Snatch affiliates have a penchant for exploiting weaknesses in Remote Desktop Protocol (RDP) to brute-force their way into networks, gaining administrator credentials. In some instances, they've been seen scouring criminal forums and marketplaces for compromised credentials, like kids in a candy store. ??

The U.S. Department of Homeland Security (DHS) noted in its latest Homeland Threat Assessment report that ransomware groups are continuously honing their extortion methods. 2023 has been marked as the second most profitable year for these groups, following 2021. They've upped the ante by employing multilevel extortion tactics, encrypting and exfiltrating targets' data, threatening public release of stolen data, launching DDoS attacks, and harassing victims' customers to coerce payment. It's a smorgasbord of cyber terror that keeps on giving. ??

Akira ransomware is a case in point. Emerging as a Windows-based threat in March 2023, it has since expanded its reach to Linux servers and VMWare ESXi virtual machines, showcasing a knack for adapting to trends. As of mid-September, Akira has successfully hit 110 victims in the U.S. and the U.K., a testament to its growing menace. ??

The resurgence of ransomware attacks has also triggered a spike in cyber insurance claims. In the first half of the year, claims frequency in the U.S. increased by 12%, with victims reporting an average loss amount of more than $365,000, a staggering 61% jump from the second half of 2022. It seems like the cost of doing business in the digital age just got a hefty price hike. ??

Businesses boasting more than $100 million in revenue saw the largest increase in claim frequency. While other revenue bands remained relatively stable, they too faced surges in claims, painting a grim picture for the state of cybersecurity.
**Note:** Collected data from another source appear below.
(* ===== verification/BlockManager.v ===== *)
(** * The uniform block manager ([TokenSim/block/block_manager.py],
      [TokenSim/block/block_table.py]) *)

From stdpp Require Import gmap list.
From Stdlib Require Import ZArith Lia.
From S2P Require Import Prelude.
From S2P Require Import Block.
From S2P Require Import FreeQueue.
From S2P Require Import PrefixKeys.
From S2P Require Import PyFloat.
From S2P Require Import Request.
From S2P Require Import World.
From S2P Require Import BlockPool.
From S2P Require Import KVCacheManager.

Open Scope Z_scope.

(** ** [BlockTable] *)

Definition add_block (r : Z) (b : bref) (w : world) : world :=
  w <| w_table ::= λ t, <[r := default [] (t !! r) ++ [b]]> t |>.

Definition add_blocks (r : Z) (bs : list bref) (w : world) : world :=
  w <| w_table ::= λ t, <[r := default [] (t !! r) ++ bs]> t |>.

Definition get_blocks (r : Z) (w : world) : list bref := default [] (w_table w !! r).

Definition table_num_blocks (r : Z) (w : world) : Z := Z.of_nat (length (get_blocks r w)).

Definition pop_blocks (r : Z) : M world (list bref) :=
  bs ← gets (get_blocks r);
  modify (λ w, w <| w_table ::= delete r |>) ;;
  mret bs.

Definition set_blocks (r : Z) (bs : list bref) (w : world) : world :=
  match bs with
  | [] => w <| w_table ::= delete r |>
  | _ => w <| w_table ::= <[r := bs]> |>
  end.

Definition pop_last_block (r : Z) : M world (option bref) :=
  bs ← gets (get_blocks r);
  match last bs with
  | None => mret None
  | Some b =>
      modify (λ w, w <| w_table ::= <[r := removelast bs]> |>) ;;
      (match removelast bs with
       | [] => modify (λ w, w <| w_table ::= delete r |>)
       | _ => mret tt
       end) ;;
      mret (Some b)
  end.

Definition request_ids (w : world) : gset Z := dom (w_table w).

Section BlockManager.
Context `{Digest}.

(** ** [BlockManager] *)

Definition can_allocate (r : Z) : M world bool :=
  plan ← plan_reuse r;
  w ← gets id;
  mret (w_watermark_blocks w <=?
    get_num_free_blocks GPU w - zero_ref_hit_blocks plan w - miss_block_count plan).

(** [_sync_request_blocks] *)
Definition sync_request_blocks (r : Z) (bs : list bref) : M world unit :=
  set_req r (λ q, q <| physical_token_blocks := [] |>) ;;
  for_ bs (λ b, set_req r (λ q, q <| physical_token_blocks ::= λ l, l ++ [b] |>)).

(** [_mark_input_blocks_pending]: the loop over [enumerate(plan.input_keys)] *)
Definition mark_pending (bs : list bref) (p : PrefixReusePlan) (ik : nat * PrefixCacheKey) :
    M world unit :=
  let '(index, key) := ik in
  if (Z.of_nat index <? hit_block_count p) then mret tt
  else
    match bs !! index with
    | None => mret tt
    | Some b =>
        set_blk b (λ o, o <| block_hash := Some key |> <| is_full := true |> <| cached := false |>)
    end.

Definition mark_input_blocks_pending (r : Z) (bs : list bref) (p : PrefixReusePlan) :
    M world unit :=
  match input_keys p with
  | [] => set_req r (λ q, q <| input_cache_keys := [] |>)
  | keys =>
      set_req r (λ q, q <| input_cache_keys := SharedKey <$> keys |>) ;;
      for_ (zip (seq 0 (length keys)) keys) (mark_pending bs p)
  end.

Definition allocate (r : Z) : M world unit :=
  n ← gets (table_num_blocks r);
  if negb (n =? 0) then raise SimulationStateError
  else
    plan ← plan_reuse r;
    bs ← collect
      (((λ b, acquire GPU b ;; mret b) <$> hit_blocks plan) ++
       replicate (Z.to_nat (miss_block_count plan)) (alloc_block GPU))
      (λ acc, for_ (reverse acc) (free_block GPU)) [];
    apply_plan r plan ;;
    modify (add_blocks r bs) ;;
    sync_request_blocks r bs ;;
    mark_input_blocks_pending r bs plan.

(** [_num_blocks] and [get_request_block_counts] *)
Definition num_blocks (r : Z) (w : world) : Z :=
  int_or (table_num_blocks r w) (num_physical_token_blocks (req w r)).

Definition get_request_block_counts (rs : list Z) (w : world) : list (Z * Z) :=
  (λ r, (r, num_blocks r w)) <$> rs.

(** [_free_block] *)
Definition free_any (b : bref) : M world unit :=
  d ← gets (λ w, device (blk w b));
  free_block d b.

(** [_commit_input_cache]; only the hybrid manager puts request-local keys in the
    list, so all of them are shared here *)
Definition commit_input_cache (r : Z) : M world unit :=
  w ← gets id;
  if input_cache_committed (req w r) then mret tt
  else
    let keys := shared_keys (input_cache_keys (req w r)) in
    (match keys with
     | [] => mret tt
     | _ => register_blocks (take (length keys) (get_blocks r w)) keys
     end) ;;
    set_req r (λ q, q <| input_cache_committed := true |>).

Definition commit_finished_cache (r : Z) : M world unit :=
  commit_input_cache r ;;
  bs ← gets (get_blocks r);
  register_output_blocks r bs.

Definition release_request_blocks (r : Z) : M world unit :=
  popped ← pop_blocks r;
  bs ← (match popped with
        | [] => gets (λ w, physical_token_blocks (req w r))
        | _ => mret popped
        end);
  for_ bs free_any ;;
  set_req r (λ q, q <| physical_token_blocks := [] |>) ;;
  forget_request r.

(** [BlockManager.free] *)
Definition free_request (r : Z) : M world unit :=
  commit_finished_cache r ;;
  release_request_blocks r.

Definition needs_slot (r : Z) (w : world) : bool :=
  table_num_blocks r w <? num_logical_token_blocks (req w r).

Definition can_append_slot (r reserved_blocks : Z) (w : world) : bool :=
  (if needs_slot r w then 1 else 0) + reserved_blocks <=? get_num_free_blocks GPU w.

Definition append_slot (r : Z) : M world unit :=
  w ← gets id;
  if needs_slot r w then
    b ← alloc_block GPU;
    modify (add_block r b) ;;
    set_req r (λ q, q <| physical_token_blocks ::= λ l, l ++ [b] |>)
  else mret tt.

Definition rollback_last_block (r : Z) : M world unit :=
  b ← pop_last_block r;
  match b with
  | None => mret tt
  | Some b =>
      free_any b ;;
      bs ← gets (get_blocks r);
      sync_request_blocks r bs
  end.

Definition fork (parent child : Z) : M world unit :=
  n ← gets (table_num_blocks child);
  if negb (n =? 0) then raise SimulationStateError
  else
    parent_blocks ← gets (get_blocks parent);
    match parent_blocks with
    | [] => raise SimulationStateError
    | _ =>
        acquired ← collect
          ((λ b, d ← gets (λ w, device (blk w b)); acquire d b ;; mret b) <$> parent_blocks)
          (λ acc, for_ (reverse acc) free_any) [];
        modify (add_blocks child acquired) ;;
        sync_request_blocks child acquired
    end.

Definition can_swap_to (d : Device) (r : Z) (w : world) : bool :=
  negb (table_num_blocks r w =? 0) && (table_num_blocks r w <=? get_num_free_blocks d w).

Definition can_swap_out (r : Z) : world → bool := can_swap_to CPU r.
Definition can_swap_in (r : Z) : world → bool := can_swap_to GPU r.

(** [_validate_blocks_device] *)
Definition validate_blocks_device (bs : list bref) (expected : Device) : M world unit :=
  for_ bs (λ b,
    d ← gets (λ w, device (blk w b));
    if bool_decide (d = expected) then mret tt else raise SimulationStateError).

(** [_swap] *)
Definition swap_block (target : Device) (src : bref) : M world bref :=
  b ← alloc_block target;
  o ← gets (λ w, blk w src);
  set_blk b (λ t, t <| block_hash := block_hash o |> <| is_full := is_full o |>
                    <| cached := false |>) ;;
  mret b.

Definition swap (r : Z) (source target : Device) : M world unit :=
  source_blocks ← gets (get_blocks r);
  validate_blocks_device source_blocks source ;;
  free ← gets (get_num_free_blocks target);
  if free <? Z.of_nat (length source_blocks) then raise OutOfBlocksError
  else
    target_blocks ← collect (swap_block target <$> source_blocks)
      (λ acc, for_ (reverse acc) (free_block target)) [];
    modify (set_blocks r target_blocks) ;;
    sync_request_blocks r target_blocks ;;
    for_ source_blocks free_any.

Definition swap_out (r : Z) : M world unit := swap r GPU CPU.
Definition swap_in (r : Z) : M world unit := swap r CPU GPU.

Definition reserve_gpu_blocks (n : Z) : M world unit :=
  allocated ← collect (replicate (Z.to_nat n) (alloc_block GPU))
    (λ acc, for_ acc (free_block GPU)) [];
  modify (λ w, w <| w_reserved ::= λ l, l ++ allocated |>).

(** One [gpu_allocator.free(self._reserved_gpu_blocks.pop(0))] *)
Definition release_one_reserved : M world unit :=
  reserved ← gets w_reserved;
  match reserved with
  | [] => raise IndexError
  | b :: rest => modify (λ w, w <| w_reserved := rest |>) ;; free_block GPU b
  end.

Definition release_reserved_blocks (num : option Z) : M world unit :=
  len ← gets (λ w, Z.of_nat (length (w_reserved w)));
  let n := default len num in
  if n <? 0 then raise SimulationStateError
  else if len <? n then raise SimulationStateError
  else for_range n release_one_reserved.
End BlockManager.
It's a rising tide that's lifting all boats, albeit in a storm of cyber calamity. ???

The threat landscape is in a constant state of flux, with ransomware families like BlackCat, Cl0p, and LockBit remaining some of the most prolific and evolutionary. They've primarily targeted small and large enterprises spanning banking, retail, and transportation sectors. The number of active RaaS (Ransomware as a Service) and RaaS-related groups has grown in 2023 by 11.3%, rising from 39 to 45. It's a booming market for digital doom. ??

A recent report from eSentire detailed two LockBit attacks where the e-crime group leveraged the victim companies' internet-exposed remote monitoring and management (RMM) tools to spread the ransomware across the IT environment. This reliance on living-off-the-land (LotL) techniques is an attempt to avoid detection and confuse attribution efforts by blending malicious and legitimate use of IT management tools. It's like wolves in sheep's clothing, lurking within the very tools designed to protect. ??
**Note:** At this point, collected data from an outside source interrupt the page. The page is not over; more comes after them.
Lemma inv_alter L L' ext ext' w b f o :
  Inv L ext w → w_heap w !! b = Some o →
  device (f o) = device o → block_number (f o) = block_number o →
  (∀ k, w_cache w !! k = Some b → published k o → published k (f o)) →
  (∀ b', b' ≠ b → b' ∈ L ↔ b' ∈ L') →
  (ref_count (f o) = 0 ∧ b ∉ L' ↔ ref_count o = 0 ∧ b ∉ L) →
  ref_count (f o) = ref_count o + (occ b ext' - occ b ext) →
  (∀ b', b' ≠ b → occ b' ext' = occ b' ext) →
  Inv L' ext' (w <| w_heap ::= alter f b |>).
Proof.
  intros [Hp Ho Hr Hk Hc Hi Hch] Hb Hdev Hnum Hpub HL HLb Hdelta Hext.
  split; cbn; [| | | | |done|done].
  - intros d. by eapply (pool_ok_alter _ _ _ L).
  - intros b' o'. destruct (decide (b' = b)) as [->|Hne].
    + rewrite lookup_alter_eq, Hb. intros [= <-]. rewrite Hdev, Hnum. by apply (Ho b o).
    + rewrite lookup_alter_ne by done. apply Ho.
  - change (refs _) with (refs w). intros b' o'. destruct (decide (b' = b)) as [->|Hne].
    + rewrite lookup_alter_eq, Hb. intros [= <-]. rewrite Hdelta, (Hr b o Hb), !occ_app. lia.
    + rewrite lookup_alter_ne by done. rewrite occ_app, Hext, <- occ_app by done. apply Hr.
  - change (refs _) with (refs w). intros b' Hb'. destruct (decide (b' = b)) as [->|Hne].
    + rewrite lookup_alter_eq, Hb. by eexists.
    + rewrite lookup_alter_ne by done. apply Hk. apply occ_pos. apply occ_pos in Hb'.
      by rewrite occ_app, <- Hext, <- occ_app.
  - intros k b' Hb'. destruct (Hc k b' Hb') as (o' & Ho' & Hpo).
    destruct (decide (b' = b)) as [->|Hne].
    + rewrite lookup_alter_eq, Hb. simplify_eq. exists (f o). split; [done|]. by apply Hpub.
    + rewrite lookup_alter_ne by done. eauto.
Qed.

(** Metadata only. *)
Lemma inv_meta L ext w b f o :
  Inv L ext w → w_heap w !! b = Some o →
  device (f o) = device o → block_number (f o) = block_number o →
  ref_count (f o) = ref_count o →
  (∀ k, w_cache w !! k = Some b → published k o → published k (f o)) →
  Inv L ext (w <| w_heap ::= alter f b |>).
Proof. intros. eapply inv_alter; try done; [by rewrite H4|lia]. Qed.

(** [block.ref_count += 1] on a block that is not queued. *)
Lemma inv_incr L ext w b o :
  Inv L ext w → w_heap w !! b = Some o → L ⊆ [b] → (ref_count o = 0 → b ∈ L) →
  Inv [] (b :: ext) (w <| w_heap ::= alter (λ o, o <| ref_count ::= Z.succ |>) b |>).
Proof.
  intros Hinv Hb HL Hz. pose proof (i_refs _ _ _ Hinv b o Hb) as Hr.
  pose proof (occ_nonneg b (refs w ++ ext)).
  eapply (inv_alter L _ ext); try done; cbn.
  - set_solver.
  - split; [lia|]. intros [? ?]. tauto.
  - rewrite occ_cons, decide_True by done. lia.
  - intros b' Hne. rewrite occ_cons, decide_False by done. lia.
Qed.

(** [block.ref_count -= 1]: the block is in limbo when the count drops to zero. *)
Lemma inv_decr ext w b o :
  Inv [] (b :: ext) w → w_heap w !! b = Some o →
  0 < ref_count o ∧
  Inv (if ref_count o =? 1 then [b] else []) ext
    (w <| w_heap ::= alter (λ o, o <| ref_count ::= Z.pred |>) b |>).
Proof.
  intros Hinv Hb. pose proof (i_refs _ _ _ Hinv b o Hb) as Hr.
  rewrite occ_app, occ_cons, decide_True in Hr by done.
  pose proof (occ_nonneg b (refs w)). pose proof (occ_nonneg b ext). split; [lia|].
  eapply (inv_alter [] _ (b :: ext)); try done; cbn.
  - intros b' Hne. destruct (_ =? 1); set_solver.
  - destruct (Z.eqb_spec (ref_count o) 1); [|split; [lia|]; intros [? ?]; lia].
    split; [set_solver|]. intros [? ?]; lia.
  - rewrite occ_cons, decide_True by done. lia.
  - intros b' Hne. rewrite occ_cons, decide_False by done. lia.
Qed.

(** *** Free queues *)

(** A new free queue for one pool. *)
Lemma inv_queue d q L L' ext w :
  Inv L ext w → wf q →
  (∀ n b, p_materialized (pool d w) !! n = Some b →
     (queued q !! n = Some b ↔ ref_count (blk w b) = 0 ∧ b ∉ L')) →
  (∀ n b, queued q !! n = Some b → p_materialized (pool d w) !! n = Some b) →
  (∀ b o, w_heap w !! b = Some o → device o ≠ d → b ∈ L ↔ b ∈ L') →
  Inv L' ext (update_pool d (λ p, p <| p_free := q |>) w).
Proof.
  intros [Hp Ho Hr Hk Hc Hi Hch] Hwf Hq Hsub HL.
  destruct (update_pool_fields d (λ p, p <| p_free := q |>) w)
    as (E1 & E2 & E3 & E4 & E5 & E6 & E7 & E8 & E9).
  split; unfold req, refs, get_blocks, request_keys, req; rewrite ?E1, ?E2, ?E3, ?E4, ?E5, ?E6,
    ?E7, ?E8, ?E9; try done.
  - intros d'. rewrite pool_update. case_decide as Hd.
    + subst d'. destruct (Hp d) as [? ? _ ? ? _]. split; cbn; try done.
      intros n b. split.
      * intros Hqb. pose proof (Hsub n b Hqb) as Hm. split; [done|]. by apply Hq in Hqb.
      * intros [Hm Hb]. by apply Hq.
    + destruct (Hp d') as [? ? ? Hm ? Hq']. split; try done. intros n b. rewrite Hq'.
      split; intros (Hb & ? & ?); (split; [done|]; split; [done|]);
        destruct (Hm n b Hb) as (o & Hbo & ? & _); apply (HL b o) in Hbo; congruence || tauto.
  - intros b o Hb. rewrite pool_update. destruct (Ho b o Hb). split; [done|].
    by case_decide as Hd; [subst d|].
Qed.

(** Taking a block out of its queue puts it in limbo. *)
Lemma inv_dequeue d q ext w n b :
  Inv [] ext w → wf q → p_materialized (pool d w) !! n = Some b →
  queued q = delete n (queued (p_free (pool d w))) →
  Inv [b] ext (update_pool d (λ p, p <| p_free := q |>) w).
Proof.
  intros Hinv Hwf Hm Hq. destruct (i_pool _ _ _ Hinv d) as [_ _ _ Hmat _ Hqd].
  eapply inv_queue; try done.
  - intros n' b' Hb'. rewrite Hq, lookup_delete_Some, Hqd. split.
    + intros (Hne & _ & ? & _). split; [done|]. intros Heq. apply Hne.
      apply list_elem_of_singleton in Heq as ->.
      destruct (Hmat _ _ Hm) as (o & Ho & _ & <-), (Hmat _ _ Hb') as (o' & Ho' & _ & <-).
      by simplify_eq.
    + intros [Hz Hnb]. split; [intros <-; simplify_eq; set_solver|]. split; [done|].
      split; [done|]. set_solver.
  - intros n' b'. rewrite Hq, lookup_delete_Some, Hqd. tauto.
  - intros b' o Hb' Hd. destruct (Hmat _ _ Hm) as (o' & Ho' & ? & _).
    rewrite elem_of_nil, list_elem_of_singleton. split; [done|]. intros ->. by simplify_eq.
Qed.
In another instance, a BlackCat attack saw the adversaries encrypting Microsoft Azure Storage accounts after gaining access to a customer's Azure portal. During the intrusion, the threat actors leveraged various RMM tools (AnyDesk, Splashtop, and Atera), and used Chrome to access the target's installed LastPass vault via the browser extension. They obtained the OTP for accessing the target's Sophos Central account, modified security policies, disabled Tamper Protection, and encrypted the customer's systems and remote Azure Storage accounts. It's a tale of digital burglary that would make even the most seasoned cat burglar blush. ??

The story of ShadowSyndicate is a stark reminder of the ever-present, ever-evolving threat that looms in the digital shadows. As cybersecurity professionals, it's our duty to shine a light on these dark corners, to unmask the faceless adversaries that lurk within. The battle against cybercrime is a never-ending saga, a game of cat and mouse that requires vigilance, resilience, and a dash of wit to stay one step ahead. ???

In conclusion, the tale of ShadowSyndicate is but a chapter in the larger narrative of cyber warfare. As we delve deeper into the abyss, let's not forget the lessons learned from each skirmish, for they are the stepping stones to forging a safer, more secure digital frontier. ???